At Twilio, we faced critical challenges in managing our multi-engine query platform across a complex data mesh architecture spanning multiple AWS accounts and Lines of Business. We needed a unified permissions model that could work consistently across different query engines like OSS Presto and Amazon Athena, eliminating the fragmented authentication experiences in our infrastructure. The growing demand for secure cross-account data sharing required moving beyond manual, multi-step provisioning processes that depended heavily on human intervention. Additionally, Twilio’s compliance and data stewardship requirements demanded fine-grained access controls at row, column, and cell levels, necessitating a scalable and flexible approach to permission management. By adopting the AWS Glue Data Catalog as our managed metastore and AWS Lake Formation for governance, we implemented Tag-Based Access Control (LF-TBAC) to simplify access management, enabled data sharing through automated workflows, and established a centralized governance framework that provided uniform permissions management across all AWS services.

We discussed in part 1, how we were looking to move to managed services to alleviate us of the burden of managing the underlying infrastructure of a query platform. Along with our decision to adopt Amazon Athena, we also began to evaluate the adoption of Amazon EMR Serverless for our Spark workloads, which made us aware of the fact that we needed to migrate to a managed solution for our Apache Hive metastore.

We selected the AWS Glue Data Catalog as our managed metastore repository to support our enterprise-wide data mesh architecture. For managing permissions to the Data Catalog assets, we chose AWS Lake Formation, a service that enables data governance and security at scale using familiar database-like permissions. Lake Formation provides a unified permissions model as well as support for enabling data mesh architecture that we were seeking.

Lake Formation’s support for row, column, and cell-level access controls provides the fine-grained access control (FGAC) capabilities required by our compliance and data stewardship policies. Additionally, Lake Formation’s tag-based access control (LF-TBAC) feature allows us to define FGAC permissions based on tags attached to the Data Catalog resources, enabling flexible and scalable permission management.

Odin, our Presto-based gateway, serves as a central hub for query processing, managing authentication, routing, and the complete workflow throughout a query’s lifecycle. As the primary interface, Odin enables users to connect through JDBC or APIs from various BI tools, SQL IDEs, and other applications.

Beyond its core routing capabilities, Odin utilizes local caches implemented using Google’s Guava caching library to optimize performance across the platform. Guava delivers efficient in-memory caching for Java applications by storing data locally within the application instance, resulting in significantly faster retrieval times. Odin employs multiple Guava caching layers across various modules to ensure optimal response times for frequently accessed data and metadata.

Building on this performance foundation, Odin implements authentication and authorization layers to ensure secure and controlled access to data across multiple query engines. These security components work together to verify user identities and enforce data access policies, providing a unified security framework that abstracts away the complexities of individual engine implementations while maintaining strict governance standards.

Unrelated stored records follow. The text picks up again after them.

Lemma GetCgroupInfoBytes_unfold (order : list string) (info : gmap string (list string)) :
  GetCgroupInfoBytes order info
  = match first_invalid (snd GetCGroupKeyArrayAndSet) order with
    | Some key => (EmptyString, Some (ErrInvalidKey key))
    | None => (append_keys EmptyString info GetCGroupKeys, None)
    end.
Proof. reflexivity. Qed.

(** The renderer fails exactly when the mapping has a key outside the
    allow-list, whatever the iteration order. *)
Lemma render_fails_iff (info : gmap string (list string)) (order : list string) :
  iteration_of info order ->
  first_invalid (snd GetCGroupKeyArrayAndSet) order = None
  <-> forall key, is_Some (info !! key) -> key ∈ GetCGroupKeys.
Proof.
  intros Hit. rewrite first_invalid_None. split; intros H key Hk.
  - apply index_set_keys, H, (iteration_of_elem info order key Hit), Hk.
  - apply index_set_keys, H, (iteration_of_elem info order key Hit), Hk.
Qed.

Example render_small_info :
  GetCgroupInfoBytes ["lxc.cgroup.devices.allow"; "lxc.arch"; "lxc.tty"] small_info
  = ("lxc.tty = 4" +:+ nl +:+ "lxc.arch = amd64" +:+ nl +:+
     "lxc.cgroup.devices.allow = c 1:3 rwm" +:+ nl +:+
     "lxc.cgroup.devices.allow = c 1:5 rwm" +:+ nl, None).
Proof. vm_compute. reflexivity. Qed.

(** Scenario "invalid key". *)
Example render_bogus_key :
  GetCgroupInfoBytes ["lxc.tty"; "lxc.bogus"] {[ "lxc.tty" := ["4"]; "lxc.bogus" := ["1"] ]}
  = (EmptyString, Some (ErrInvalidKey "lxc.bogus")).
Proof. vm_compute. reflexivity. Qed.

(** C6. For every mapping and every order in which its keys are ranged
    over, [GetCgroupInfoBytes] returns an error iff some key of the mapping
    is outside the allow-list, and the error is the invalid-key error of
    such a key; when every key is in the allow-list it succeeds, and the
    bytes are, for the keys of the allow-list in their order, one line
    [key = value] for each value of each key the mapping has, and nothing
    else. No key occurs twice in the allow-list. *)
Theorem render_allow_list (info : gmap string (list string)) (order : list string) :
  iteration_of info order ->
  (snd (GetCgroupInfoBytes order info) <> None
   <-> exists key, is_Some (info !! key) /\ key ∉ GetCGroupKeys) /\
  (forall e, snd (GetCgroupInfoBytes order info) = Some e ->
     exists key, e = ErrInvalidKey key /\ is_Some (info !! key) /\ key ∉ GetCGroupKeys) /\
  ((forall key, is_Some (info !! key) -> key ∈ GetCGroupKeys) ->
   GetCgroupInfoBytes order info = (concat_lines (config_lines info), None)) /\
  NoDup GetCGroupKeys.
Proof.
  intros Hit. rewrite GetCgroupInfoBytes_unfold.
  pose proof (render_fails_iff info order Hit) as Hiff.
  assert (Herr : forall key, first_invalid (snd GetCGroupKeyArrayAndSet) order = Some key ->
                 is_Some (info !! key) /\ key ∉ GetCGroupKeys).
  { intros key H. apply first_invalid_Some in H as [Hin Hset]. split.
    - apply (iteration_of_elem info order key Hit), Hin.
    - intros Hk. apply index_set_keys in Hk. congruence. }
  destruct (first_invalid (snd GetCGroupKeyArrayAndSet) order) as [bad|] eqn:E.
  - destruct (Herr bad eq_refl) as [Hsome Hout]. cbn [snd fst]. repeat split.
    + intros _. exists bad. auto.
    + discriminate.
    + intros e He. injection He as <-. exists bad. auto.
    + intros Hall. exfalso. apply Hout, Hall, Hsome.
    + exact GetCGroupKeys_NoDup.
  - cbn [snd fst]. repeat split.
    + intros H. congruence.
    + intros (key & Hsome & Hout) _. apply Hout, (proj1 Hiff eq_refl), Hsome.
    + discriminate.
    + intros _. rewrite append_keys_spec. reflexivity.
    + exact GetCGroupKeys_NoDup.
Qed.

Different query engines like OSS Presto and Amazon Athena each implement their own authentication mechanisms. To create a consistent user experience, Odin provides a unified authentication layer that shields users from these underlying differences. Currently, Odin’s pluggable authentication system supports LDAP integration, with plans to expand this capability to include Okta authentication using IAM Identity center in the future.

For data consumers using AWS Analytics services such as AWS Glue, Amazon EMR, and Athena through an IAM federated role-based access, AWS Lake Formation provided critical authorization capabilities for data governance through their existing integrations. However, we needed to extend its capabilities to integrate with OSS Presto. Additionally, our users for the query infrastructure platform were not mapped to an IAM user so would need to build a custom authorization layer in Odin to verify permissions and integrate with Lake Formation. Our challenge was creating a consistent way to control data access across all our query engines.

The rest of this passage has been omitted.